Information Block Start
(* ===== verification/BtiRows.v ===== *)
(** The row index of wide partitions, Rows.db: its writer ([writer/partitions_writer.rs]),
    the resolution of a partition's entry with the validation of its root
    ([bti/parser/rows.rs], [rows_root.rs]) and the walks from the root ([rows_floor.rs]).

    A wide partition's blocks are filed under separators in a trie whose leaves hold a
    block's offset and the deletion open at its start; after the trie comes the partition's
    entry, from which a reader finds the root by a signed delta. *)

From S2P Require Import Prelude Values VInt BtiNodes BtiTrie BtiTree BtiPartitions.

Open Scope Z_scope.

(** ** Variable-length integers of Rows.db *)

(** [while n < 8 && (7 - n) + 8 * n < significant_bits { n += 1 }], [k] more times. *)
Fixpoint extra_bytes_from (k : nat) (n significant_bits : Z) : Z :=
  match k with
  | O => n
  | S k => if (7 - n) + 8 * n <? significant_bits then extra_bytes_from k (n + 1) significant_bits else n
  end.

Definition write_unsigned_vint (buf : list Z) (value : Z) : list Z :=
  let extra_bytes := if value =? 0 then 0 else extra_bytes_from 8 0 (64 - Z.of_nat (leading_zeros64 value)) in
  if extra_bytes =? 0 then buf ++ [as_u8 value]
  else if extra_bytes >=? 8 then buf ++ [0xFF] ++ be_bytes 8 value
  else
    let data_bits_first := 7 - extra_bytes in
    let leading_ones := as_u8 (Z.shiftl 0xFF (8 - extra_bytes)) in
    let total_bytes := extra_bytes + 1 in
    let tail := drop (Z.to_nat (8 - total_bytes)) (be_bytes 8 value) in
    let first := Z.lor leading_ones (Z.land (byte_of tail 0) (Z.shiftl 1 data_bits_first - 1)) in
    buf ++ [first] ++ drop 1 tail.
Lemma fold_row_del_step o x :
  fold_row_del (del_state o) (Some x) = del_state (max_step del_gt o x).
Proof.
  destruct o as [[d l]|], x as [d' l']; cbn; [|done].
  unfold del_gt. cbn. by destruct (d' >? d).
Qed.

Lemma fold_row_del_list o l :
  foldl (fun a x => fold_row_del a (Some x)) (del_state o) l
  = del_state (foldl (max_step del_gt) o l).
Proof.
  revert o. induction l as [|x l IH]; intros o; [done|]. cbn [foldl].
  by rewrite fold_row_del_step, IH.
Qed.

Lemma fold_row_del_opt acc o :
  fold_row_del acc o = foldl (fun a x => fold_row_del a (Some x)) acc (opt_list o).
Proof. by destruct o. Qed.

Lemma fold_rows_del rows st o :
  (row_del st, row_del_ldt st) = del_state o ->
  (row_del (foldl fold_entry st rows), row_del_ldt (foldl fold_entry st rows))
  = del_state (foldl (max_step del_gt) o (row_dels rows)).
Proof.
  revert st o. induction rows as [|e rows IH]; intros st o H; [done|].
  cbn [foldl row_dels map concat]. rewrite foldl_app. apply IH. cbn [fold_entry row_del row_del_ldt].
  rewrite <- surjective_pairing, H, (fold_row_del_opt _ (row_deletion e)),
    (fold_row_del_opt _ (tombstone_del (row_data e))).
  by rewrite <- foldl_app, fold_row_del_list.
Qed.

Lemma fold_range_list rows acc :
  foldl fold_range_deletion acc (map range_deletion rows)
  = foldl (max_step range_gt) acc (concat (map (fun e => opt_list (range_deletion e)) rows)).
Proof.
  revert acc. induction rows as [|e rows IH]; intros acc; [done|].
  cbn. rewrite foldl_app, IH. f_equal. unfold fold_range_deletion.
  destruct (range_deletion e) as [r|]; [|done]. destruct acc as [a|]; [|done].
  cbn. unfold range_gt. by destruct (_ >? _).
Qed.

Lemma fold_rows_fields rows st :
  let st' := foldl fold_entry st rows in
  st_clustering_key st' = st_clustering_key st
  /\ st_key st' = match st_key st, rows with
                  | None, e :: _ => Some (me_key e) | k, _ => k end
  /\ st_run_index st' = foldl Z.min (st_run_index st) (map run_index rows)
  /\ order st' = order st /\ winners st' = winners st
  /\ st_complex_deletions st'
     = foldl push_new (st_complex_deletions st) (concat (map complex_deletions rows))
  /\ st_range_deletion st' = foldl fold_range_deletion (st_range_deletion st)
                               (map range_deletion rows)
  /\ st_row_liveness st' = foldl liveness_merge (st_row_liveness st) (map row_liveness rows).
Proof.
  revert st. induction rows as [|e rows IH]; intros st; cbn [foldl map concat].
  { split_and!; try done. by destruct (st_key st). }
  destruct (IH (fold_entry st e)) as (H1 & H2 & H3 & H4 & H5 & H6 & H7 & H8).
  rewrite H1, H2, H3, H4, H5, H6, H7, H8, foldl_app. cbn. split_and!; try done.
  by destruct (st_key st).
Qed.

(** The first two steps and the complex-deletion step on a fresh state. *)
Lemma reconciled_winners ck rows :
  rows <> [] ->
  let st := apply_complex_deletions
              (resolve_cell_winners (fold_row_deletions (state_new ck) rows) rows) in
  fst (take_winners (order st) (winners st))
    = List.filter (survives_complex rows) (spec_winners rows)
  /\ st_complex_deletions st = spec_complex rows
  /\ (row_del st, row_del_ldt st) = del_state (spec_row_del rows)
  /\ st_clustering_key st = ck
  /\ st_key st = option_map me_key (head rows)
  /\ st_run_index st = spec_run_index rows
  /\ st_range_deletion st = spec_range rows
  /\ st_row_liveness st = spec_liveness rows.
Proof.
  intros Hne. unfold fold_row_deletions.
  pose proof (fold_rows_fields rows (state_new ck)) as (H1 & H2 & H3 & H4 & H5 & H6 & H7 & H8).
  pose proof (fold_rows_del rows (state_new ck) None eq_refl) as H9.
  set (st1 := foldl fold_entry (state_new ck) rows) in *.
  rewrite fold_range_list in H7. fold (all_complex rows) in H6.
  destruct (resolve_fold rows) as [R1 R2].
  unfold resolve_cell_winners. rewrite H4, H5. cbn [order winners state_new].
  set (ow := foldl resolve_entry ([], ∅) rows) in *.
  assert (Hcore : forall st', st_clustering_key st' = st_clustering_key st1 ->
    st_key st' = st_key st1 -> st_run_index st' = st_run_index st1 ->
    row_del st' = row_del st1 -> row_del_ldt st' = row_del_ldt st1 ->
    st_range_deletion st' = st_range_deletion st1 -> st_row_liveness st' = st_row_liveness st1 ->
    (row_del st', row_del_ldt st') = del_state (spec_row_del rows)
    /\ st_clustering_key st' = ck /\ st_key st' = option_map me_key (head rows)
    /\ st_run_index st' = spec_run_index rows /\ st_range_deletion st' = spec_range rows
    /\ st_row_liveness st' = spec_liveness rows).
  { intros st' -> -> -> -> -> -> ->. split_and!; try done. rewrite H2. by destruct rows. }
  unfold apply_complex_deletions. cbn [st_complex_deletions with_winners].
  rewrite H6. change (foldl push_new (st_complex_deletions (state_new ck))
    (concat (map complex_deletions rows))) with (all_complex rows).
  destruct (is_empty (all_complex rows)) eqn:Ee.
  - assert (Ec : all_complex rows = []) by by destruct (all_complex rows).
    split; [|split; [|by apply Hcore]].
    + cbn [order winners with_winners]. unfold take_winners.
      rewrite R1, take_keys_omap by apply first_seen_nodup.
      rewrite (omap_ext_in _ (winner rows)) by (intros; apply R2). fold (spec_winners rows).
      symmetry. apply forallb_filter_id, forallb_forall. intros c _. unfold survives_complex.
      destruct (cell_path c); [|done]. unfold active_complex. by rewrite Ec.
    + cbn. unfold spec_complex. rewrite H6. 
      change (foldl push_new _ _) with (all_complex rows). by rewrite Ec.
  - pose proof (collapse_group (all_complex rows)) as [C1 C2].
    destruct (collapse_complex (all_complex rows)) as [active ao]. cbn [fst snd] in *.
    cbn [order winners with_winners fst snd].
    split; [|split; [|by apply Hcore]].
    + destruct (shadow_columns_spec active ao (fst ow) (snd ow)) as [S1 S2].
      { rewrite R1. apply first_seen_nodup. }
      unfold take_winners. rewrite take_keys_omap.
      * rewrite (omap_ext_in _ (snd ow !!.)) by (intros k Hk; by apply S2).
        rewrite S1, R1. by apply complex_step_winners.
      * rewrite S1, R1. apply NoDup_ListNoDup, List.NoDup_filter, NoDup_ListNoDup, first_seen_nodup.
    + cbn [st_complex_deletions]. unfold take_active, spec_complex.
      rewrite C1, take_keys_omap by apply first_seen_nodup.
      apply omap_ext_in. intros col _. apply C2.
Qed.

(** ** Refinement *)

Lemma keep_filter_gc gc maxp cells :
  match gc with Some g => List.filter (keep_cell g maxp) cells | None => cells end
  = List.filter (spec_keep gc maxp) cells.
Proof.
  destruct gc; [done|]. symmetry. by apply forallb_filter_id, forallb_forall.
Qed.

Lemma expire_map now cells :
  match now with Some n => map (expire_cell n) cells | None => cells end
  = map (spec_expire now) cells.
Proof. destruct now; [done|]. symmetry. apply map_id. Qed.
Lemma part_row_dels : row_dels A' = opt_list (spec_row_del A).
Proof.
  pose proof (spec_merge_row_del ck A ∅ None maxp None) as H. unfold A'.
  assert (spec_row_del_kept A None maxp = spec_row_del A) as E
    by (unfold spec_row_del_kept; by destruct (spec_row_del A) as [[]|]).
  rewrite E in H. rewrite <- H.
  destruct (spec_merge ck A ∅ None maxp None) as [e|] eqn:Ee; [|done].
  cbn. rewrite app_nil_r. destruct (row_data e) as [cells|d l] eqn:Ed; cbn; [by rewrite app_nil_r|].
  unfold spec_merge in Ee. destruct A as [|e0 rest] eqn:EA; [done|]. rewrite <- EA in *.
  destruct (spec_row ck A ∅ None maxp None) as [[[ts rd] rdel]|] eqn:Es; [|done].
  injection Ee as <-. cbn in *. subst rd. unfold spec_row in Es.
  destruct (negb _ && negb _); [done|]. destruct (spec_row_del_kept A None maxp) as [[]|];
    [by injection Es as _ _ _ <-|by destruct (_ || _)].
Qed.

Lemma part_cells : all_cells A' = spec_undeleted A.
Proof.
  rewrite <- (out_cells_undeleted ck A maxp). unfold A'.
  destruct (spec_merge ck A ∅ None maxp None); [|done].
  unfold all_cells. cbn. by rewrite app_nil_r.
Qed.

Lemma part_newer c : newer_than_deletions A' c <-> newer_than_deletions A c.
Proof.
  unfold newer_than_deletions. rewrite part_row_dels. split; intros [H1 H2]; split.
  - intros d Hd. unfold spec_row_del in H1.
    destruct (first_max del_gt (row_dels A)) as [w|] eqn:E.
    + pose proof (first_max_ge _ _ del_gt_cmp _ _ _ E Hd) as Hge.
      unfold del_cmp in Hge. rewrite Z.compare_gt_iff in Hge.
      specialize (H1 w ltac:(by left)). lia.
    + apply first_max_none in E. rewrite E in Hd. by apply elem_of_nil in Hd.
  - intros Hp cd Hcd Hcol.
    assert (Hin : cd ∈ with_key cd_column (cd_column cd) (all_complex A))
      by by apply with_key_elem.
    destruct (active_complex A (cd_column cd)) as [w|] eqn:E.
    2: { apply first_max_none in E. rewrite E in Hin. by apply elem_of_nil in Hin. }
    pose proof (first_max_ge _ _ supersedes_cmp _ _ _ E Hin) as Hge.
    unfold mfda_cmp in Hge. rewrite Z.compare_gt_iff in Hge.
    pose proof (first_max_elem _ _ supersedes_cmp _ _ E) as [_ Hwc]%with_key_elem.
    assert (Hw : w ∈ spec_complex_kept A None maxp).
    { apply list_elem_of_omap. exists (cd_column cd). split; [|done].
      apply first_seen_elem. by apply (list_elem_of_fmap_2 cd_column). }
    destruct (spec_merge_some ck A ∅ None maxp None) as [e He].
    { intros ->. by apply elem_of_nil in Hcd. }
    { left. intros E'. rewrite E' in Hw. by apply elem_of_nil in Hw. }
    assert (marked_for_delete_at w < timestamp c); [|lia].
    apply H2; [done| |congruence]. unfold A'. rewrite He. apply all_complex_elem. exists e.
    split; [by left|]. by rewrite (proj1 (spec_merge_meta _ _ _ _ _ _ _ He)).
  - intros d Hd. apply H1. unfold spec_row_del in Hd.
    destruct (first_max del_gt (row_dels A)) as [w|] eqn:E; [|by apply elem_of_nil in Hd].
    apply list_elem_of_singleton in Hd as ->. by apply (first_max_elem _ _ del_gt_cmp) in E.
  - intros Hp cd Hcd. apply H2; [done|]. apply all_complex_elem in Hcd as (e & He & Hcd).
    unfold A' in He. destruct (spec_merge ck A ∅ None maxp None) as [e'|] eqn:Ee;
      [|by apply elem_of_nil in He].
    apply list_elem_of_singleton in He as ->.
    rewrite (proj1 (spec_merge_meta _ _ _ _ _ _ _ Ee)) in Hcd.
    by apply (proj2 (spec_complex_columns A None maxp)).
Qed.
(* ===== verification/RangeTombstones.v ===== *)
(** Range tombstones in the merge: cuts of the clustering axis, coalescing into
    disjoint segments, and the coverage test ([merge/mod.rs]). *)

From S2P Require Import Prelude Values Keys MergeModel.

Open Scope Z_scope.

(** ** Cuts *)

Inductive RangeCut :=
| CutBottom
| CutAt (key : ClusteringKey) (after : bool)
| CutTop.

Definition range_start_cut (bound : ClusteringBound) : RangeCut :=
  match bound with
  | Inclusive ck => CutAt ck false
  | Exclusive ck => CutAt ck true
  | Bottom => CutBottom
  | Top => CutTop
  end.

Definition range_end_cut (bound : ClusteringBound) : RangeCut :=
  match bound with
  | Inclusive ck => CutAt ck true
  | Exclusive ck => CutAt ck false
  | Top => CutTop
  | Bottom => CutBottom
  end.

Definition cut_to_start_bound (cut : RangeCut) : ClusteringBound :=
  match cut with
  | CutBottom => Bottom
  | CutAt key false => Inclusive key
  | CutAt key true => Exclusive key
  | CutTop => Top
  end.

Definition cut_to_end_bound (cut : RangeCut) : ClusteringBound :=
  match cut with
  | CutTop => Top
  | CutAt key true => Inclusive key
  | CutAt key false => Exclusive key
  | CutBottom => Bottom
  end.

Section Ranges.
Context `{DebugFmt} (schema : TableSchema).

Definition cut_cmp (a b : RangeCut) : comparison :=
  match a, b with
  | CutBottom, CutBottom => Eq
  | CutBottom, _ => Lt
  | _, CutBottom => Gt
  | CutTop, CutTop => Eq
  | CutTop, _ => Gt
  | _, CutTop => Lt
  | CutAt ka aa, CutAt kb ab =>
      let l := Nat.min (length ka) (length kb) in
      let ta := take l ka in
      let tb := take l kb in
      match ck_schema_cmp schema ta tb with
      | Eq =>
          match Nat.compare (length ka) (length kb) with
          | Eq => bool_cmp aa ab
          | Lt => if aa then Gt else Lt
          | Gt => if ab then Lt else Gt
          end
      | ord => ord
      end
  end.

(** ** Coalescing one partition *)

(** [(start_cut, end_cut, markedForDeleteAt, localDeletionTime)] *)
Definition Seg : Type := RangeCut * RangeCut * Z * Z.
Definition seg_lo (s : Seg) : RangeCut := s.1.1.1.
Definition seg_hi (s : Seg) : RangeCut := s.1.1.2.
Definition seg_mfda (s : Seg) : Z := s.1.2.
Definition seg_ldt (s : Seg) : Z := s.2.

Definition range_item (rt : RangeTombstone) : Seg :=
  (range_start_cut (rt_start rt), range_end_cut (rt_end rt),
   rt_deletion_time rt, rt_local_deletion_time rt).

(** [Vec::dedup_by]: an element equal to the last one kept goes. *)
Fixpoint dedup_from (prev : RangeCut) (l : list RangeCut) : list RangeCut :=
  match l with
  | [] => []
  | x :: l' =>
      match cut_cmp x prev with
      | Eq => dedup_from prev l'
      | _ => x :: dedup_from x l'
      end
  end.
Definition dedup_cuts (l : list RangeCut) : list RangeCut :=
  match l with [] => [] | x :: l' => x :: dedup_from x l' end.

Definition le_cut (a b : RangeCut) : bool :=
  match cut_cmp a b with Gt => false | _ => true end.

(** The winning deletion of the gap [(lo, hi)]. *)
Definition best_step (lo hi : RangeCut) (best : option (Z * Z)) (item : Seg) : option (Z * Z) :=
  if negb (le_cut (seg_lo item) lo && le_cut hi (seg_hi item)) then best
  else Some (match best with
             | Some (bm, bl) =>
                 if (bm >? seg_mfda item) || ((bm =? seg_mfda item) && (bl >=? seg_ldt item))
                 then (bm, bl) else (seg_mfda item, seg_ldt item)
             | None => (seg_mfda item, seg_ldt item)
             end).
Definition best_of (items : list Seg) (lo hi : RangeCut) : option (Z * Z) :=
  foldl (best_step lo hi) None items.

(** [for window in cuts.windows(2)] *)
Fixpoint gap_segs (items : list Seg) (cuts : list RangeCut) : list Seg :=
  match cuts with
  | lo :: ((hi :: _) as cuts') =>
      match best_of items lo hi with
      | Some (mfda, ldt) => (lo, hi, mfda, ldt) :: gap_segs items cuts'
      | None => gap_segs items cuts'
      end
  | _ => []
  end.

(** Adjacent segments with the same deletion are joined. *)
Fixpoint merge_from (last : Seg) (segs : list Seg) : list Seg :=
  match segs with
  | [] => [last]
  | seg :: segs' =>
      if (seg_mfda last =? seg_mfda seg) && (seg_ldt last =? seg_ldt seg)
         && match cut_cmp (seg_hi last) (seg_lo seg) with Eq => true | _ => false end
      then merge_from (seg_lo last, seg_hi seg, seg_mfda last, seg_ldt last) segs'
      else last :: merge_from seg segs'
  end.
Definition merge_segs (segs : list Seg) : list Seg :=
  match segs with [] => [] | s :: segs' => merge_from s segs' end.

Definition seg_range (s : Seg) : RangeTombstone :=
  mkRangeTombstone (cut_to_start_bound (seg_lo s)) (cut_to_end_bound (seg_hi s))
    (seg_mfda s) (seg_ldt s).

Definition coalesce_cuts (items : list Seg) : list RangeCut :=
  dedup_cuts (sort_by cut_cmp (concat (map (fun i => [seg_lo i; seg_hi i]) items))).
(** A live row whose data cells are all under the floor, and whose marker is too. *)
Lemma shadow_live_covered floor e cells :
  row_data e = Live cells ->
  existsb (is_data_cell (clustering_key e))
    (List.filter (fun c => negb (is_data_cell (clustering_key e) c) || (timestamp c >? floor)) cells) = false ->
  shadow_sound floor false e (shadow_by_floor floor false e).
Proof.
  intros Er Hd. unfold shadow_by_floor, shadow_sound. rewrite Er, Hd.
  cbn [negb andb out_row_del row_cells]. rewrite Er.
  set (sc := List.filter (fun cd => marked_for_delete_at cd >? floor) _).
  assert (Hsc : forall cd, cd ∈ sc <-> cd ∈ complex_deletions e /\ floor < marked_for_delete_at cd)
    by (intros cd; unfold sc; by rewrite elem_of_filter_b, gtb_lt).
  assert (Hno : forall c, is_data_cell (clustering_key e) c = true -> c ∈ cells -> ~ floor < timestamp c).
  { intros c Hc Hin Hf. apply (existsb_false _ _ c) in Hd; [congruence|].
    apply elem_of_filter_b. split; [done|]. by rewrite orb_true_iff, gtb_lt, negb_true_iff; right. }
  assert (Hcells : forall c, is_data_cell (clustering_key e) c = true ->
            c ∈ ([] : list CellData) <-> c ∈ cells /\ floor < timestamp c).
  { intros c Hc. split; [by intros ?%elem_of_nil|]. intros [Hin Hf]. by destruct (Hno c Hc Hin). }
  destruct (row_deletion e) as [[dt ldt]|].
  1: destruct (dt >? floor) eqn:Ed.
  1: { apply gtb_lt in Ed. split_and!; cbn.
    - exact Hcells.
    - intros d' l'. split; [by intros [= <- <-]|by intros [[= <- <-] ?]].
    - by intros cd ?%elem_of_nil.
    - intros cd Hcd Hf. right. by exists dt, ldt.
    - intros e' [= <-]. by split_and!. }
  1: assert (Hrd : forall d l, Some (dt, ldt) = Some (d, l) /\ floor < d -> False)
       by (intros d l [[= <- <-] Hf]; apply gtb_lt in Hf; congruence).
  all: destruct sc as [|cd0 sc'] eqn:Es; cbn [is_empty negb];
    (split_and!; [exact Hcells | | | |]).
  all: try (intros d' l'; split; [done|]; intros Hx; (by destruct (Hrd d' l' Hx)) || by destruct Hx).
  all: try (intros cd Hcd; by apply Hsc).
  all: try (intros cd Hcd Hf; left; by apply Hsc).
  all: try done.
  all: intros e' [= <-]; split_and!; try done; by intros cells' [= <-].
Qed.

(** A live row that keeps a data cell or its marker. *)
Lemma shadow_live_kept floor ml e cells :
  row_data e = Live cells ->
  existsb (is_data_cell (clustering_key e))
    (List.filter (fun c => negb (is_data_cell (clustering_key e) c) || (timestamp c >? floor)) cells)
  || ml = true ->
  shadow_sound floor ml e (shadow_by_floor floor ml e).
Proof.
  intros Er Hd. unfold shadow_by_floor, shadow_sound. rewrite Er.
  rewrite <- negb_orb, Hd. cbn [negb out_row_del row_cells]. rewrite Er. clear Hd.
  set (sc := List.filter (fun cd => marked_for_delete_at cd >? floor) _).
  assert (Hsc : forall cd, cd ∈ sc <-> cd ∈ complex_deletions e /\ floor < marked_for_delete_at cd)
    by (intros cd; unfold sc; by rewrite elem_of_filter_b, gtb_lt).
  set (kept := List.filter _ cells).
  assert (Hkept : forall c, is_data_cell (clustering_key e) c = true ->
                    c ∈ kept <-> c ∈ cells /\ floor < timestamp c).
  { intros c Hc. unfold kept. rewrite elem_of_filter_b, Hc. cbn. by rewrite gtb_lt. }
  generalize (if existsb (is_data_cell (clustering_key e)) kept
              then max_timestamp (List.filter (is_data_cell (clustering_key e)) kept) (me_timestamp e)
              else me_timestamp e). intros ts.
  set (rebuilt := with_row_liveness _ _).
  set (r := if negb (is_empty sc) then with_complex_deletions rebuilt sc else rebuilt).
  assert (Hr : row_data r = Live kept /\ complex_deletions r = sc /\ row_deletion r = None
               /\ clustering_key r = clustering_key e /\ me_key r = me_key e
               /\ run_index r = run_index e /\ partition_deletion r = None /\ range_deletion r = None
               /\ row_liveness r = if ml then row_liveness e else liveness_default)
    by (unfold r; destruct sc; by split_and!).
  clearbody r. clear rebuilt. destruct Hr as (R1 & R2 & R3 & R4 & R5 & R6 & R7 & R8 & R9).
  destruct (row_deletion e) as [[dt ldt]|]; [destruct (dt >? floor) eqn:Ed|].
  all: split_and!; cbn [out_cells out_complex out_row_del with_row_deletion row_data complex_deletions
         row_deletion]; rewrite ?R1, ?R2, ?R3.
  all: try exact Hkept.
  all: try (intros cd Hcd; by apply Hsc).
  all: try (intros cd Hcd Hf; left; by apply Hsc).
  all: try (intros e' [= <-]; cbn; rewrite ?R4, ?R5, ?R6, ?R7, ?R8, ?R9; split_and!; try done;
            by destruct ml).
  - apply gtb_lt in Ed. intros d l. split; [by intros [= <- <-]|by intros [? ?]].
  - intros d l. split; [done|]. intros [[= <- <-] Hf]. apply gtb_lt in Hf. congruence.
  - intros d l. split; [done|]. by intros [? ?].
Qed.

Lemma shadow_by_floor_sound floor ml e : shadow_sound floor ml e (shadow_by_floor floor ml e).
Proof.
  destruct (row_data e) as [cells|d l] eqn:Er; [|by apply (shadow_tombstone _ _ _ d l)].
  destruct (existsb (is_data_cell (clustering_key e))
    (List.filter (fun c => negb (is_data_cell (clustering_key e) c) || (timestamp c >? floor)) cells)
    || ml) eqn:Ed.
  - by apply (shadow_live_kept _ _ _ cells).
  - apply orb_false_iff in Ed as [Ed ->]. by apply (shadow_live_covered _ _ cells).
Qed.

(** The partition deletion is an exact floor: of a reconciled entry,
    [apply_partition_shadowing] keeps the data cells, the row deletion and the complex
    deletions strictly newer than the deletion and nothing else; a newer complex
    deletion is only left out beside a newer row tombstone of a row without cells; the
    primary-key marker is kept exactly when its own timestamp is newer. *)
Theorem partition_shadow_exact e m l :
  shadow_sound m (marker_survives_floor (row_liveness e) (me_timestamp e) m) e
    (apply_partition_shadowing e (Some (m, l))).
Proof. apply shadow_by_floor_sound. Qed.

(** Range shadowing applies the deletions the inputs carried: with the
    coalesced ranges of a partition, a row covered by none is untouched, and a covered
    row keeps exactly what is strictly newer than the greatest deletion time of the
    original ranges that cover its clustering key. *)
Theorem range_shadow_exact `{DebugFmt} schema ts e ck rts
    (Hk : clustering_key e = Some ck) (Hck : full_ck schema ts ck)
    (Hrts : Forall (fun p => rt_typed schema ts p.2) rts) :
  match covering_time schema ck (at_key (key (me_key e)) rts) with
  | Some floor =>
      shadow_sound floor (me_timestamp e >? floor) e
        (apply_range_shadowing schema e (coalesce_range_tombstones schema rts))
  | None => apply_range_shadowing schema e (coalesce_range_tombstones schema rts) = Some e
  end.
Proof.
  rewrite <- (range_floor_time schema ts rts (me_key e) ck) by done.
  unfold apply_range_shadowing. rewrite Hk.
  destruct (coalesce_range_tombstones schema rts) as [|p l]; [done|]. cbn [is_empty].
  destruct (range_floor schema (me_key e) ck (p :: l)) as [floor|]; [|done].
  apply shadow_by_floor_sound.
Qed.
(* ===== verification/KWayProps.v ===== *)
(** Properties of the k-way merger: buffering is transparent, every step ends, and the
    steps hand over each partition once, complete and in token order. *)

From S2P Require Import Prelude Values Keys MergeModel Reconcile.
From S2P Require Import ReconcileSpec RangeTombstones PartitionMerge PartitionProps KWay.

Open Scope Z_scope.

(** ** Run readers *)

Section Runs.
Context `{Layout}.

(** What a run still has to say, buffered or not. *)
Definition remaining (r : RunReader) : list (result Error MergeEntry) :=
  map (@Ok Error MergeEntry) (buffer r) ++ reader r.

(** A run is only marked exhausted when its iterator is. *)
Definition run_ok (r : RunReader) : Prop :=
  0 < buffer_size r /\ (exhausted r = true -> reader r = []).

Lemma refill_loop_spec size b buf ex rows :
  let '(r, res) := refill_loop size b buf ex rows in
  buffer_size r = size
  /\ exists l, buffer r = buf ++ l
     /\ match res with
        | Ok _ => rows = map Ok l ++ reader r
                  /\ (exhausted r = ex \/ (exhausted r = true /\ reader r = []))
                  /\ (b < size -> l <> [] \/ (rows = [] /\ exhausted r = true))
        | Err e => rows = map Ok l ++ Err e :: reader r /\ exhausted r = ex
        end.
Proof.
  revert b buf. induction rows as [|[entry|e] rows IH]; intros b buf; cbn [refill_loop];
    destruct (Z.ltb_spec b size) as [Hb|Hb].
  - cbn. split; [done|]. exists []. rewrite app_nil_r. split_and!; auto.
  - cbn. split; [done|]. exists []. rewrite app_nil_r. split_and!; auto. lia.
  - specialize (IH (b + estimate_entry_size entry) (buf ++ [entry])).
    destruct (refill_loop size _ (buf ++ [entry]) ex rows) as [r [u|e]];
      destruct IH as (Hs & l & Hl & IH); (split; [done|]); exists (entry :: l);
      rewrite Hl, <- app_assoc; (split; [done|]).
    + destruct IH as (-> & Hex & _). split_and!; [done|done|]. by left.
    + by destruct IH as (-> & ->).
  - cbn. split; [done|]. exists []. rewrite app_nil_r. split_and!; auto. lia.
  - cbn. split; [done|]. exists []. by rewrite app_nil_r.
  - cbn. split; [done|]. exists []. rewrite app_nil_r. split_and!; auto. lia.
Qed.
Information Block End
§ **Action item**
All that is needed is the exact run of lines above from the line containing "CutTop, _ => Gt" through the line containing "(range_start_cut (rt_start rt), range_end_cut", both of them included.

§ **Task response**
  | CutTop, _ => Gt
  | _, CutTop => Lt
  | CutAt ka aa, CutAt kb ab =>
      let l := Nat.min (length ka) (length kb) in
      let ta := take l ka in
      let tb := take l kb in
      match ck_schema_cmp schema ta tb with
      | Eq =>
          match Nat.compare (length ka) (length kb) with
          | Eq => bool_cmp aa ab
          | Lt => if aa then Gt else Lt
          | Gt => if ab then Lt else Gt
          end
      | ord => ord
      end
  end.

(** ** Coalescing one partition *)

(** [(start_cut, end_cut, markedForDeleteAt, localDeletionTime)] *)
Definition Seg : Type := RangeCut * RangeCut * Z * Z.
Definition seg_lo (s : Seg) : RangeCut := s.1.1.1.
Definition seg_hi (s : Seg) : RangeCut := s.1.1.2.
Definition seg_mfda (s : Seg) : Z := s.1.2.
Definition seg_ldt (s : Seg) : Z := s.2.

Definition range_item (rt : RangeTombstone) : Seg :=
  (range_start_cut (rt_start rt), range_end_cut (rt_end rt),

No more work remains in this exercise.